Es waren grobkörnige Schwarzweißbilder, über die waagerechte Streifen liefen. Man hatte sie von einem Bildschirm fotografiert, aber was sie darstellten, war unverkennbar: eine Ruinenstadt im Dschungel. Über den Türen und Fenstern der Häuser wölbten sich seltsame halbmondförmige Bogen.

5. Amy

»Über Satellit?« fragte Elliot noch einmal und hörte die Spannung in seiner eigenen Stimme.

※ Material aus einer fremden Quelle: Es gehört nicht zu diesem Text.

(** *** The sanity test of the serialization *)

(** What [is_serialize_inverse_of_unserialize] uses of the domain [C]:
    [n_elements], [randomize], [serialize] (the bytes written to
    [u8 serial[length]]), [unserialize] (the value written to [copy]) and
    [is_equal]. *)
Record Domain (C_t Rng : Type) : Type := MkDomain {
  dom_n_elements : Z;
  dom_randomize : Rng -> C_t * Rng;
  dom_serialize : C_t -> list Z;
  dom_unserialize : list Z -> C_t;
  dom_is_equal : C_t -> C_t -> bool
}.
Arguments MkDomain {C_t Rng}.
Arguments dom_n_elements {C_t Rng}.
Arguments dom_randomize {C_t Rng}.
Arguments dom_serialize {C_t Rng}.
Arguments dom_unserialize {C_t Rng}.
Arguments dom_is_equal {C_t Rng}.

Section Serialization.
Context {C_t Rng : Type}.

(** The body of the loop of the test, on the generator: [inr] is the
    [return false]. *)
Definition serialization_step (D : Domain C_t Rng) (prng : Rng) : Rng + bool * Rng :=
  let (orig, prng) := dom_randomize D prng in
  let serial := dom_serialize D orig in
  let copy := dom_unserialize D serial in
  if negb (dom_is_equal D copy orig) then inr (false, prng) else inl prng.

(** [is_serialize_inverse_of_unserialize(Pb, prng)]: the flag, and the
    generator on return.  [n_tests = min(n_elements, 1024)]. *)
Definition is_serialize_inverse_of_unserialize (D : Domain C_t Rng) (prng : Rng) : bool * Rng :=
  let n_tests := Z.min (dom_n_elements D) 1024 in
  match for_loop (serialization_step D) (Z.to_N n_tests) prng with
  | inr r => r
  | inl prng => (true, prng)
  end.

»Richtig. Die Bilder sind uns vor zwei Tagen aus Afrika über Satellit übermittelt worden.« »Sie kennen also die Lage dieser Ruinen?« »Selbstverständlich.«

»Und Ihre Expedition bricht in wenigen Stunden auf?« »In genau sechs Stunden und dreiundzwanzig Minuten«, sagte Karen Ross mit einem raschen Blick auf ihre Digitaluhr. Elliot vertagte die Arbeitssitzung und sprach über eine Stunde unter vier Augen mit Karen Ross. Später behauptete Elliot, Karen Ross habe ihn über das Ziel der Expedition und die den Teilnehmern drohenden Gefahren »getäuscht«. Aber er wollte unbedingt mit, und die wahren Hintergründe der Expedition und die möglichen Gefahren interessierten ihn zu diesem Zeitpunkt wahrscheinlich nicht besonders. Auf Grund seiner großen Erfahrung in der Kunst, Gelder für seine Arbeit lockerzumachen, waren ihm seit langem Situationen vertraut, wo sich das Geld anderer und seine eigenen Motive nicht genau zur Deckung bringen ließen. Das war die zynische Seite der    Wissenschaft.    Wieviel    reine Grundlagenforschung war in den vergangenen dreißig Jahren finanziert worden, weil sie vielleicht ein Heilmittel gegen Krebs erbringen würde? Ein Forscher versprach das Blaue vom Himmel herunter, um Geld für seine Arbeit zu bekommen.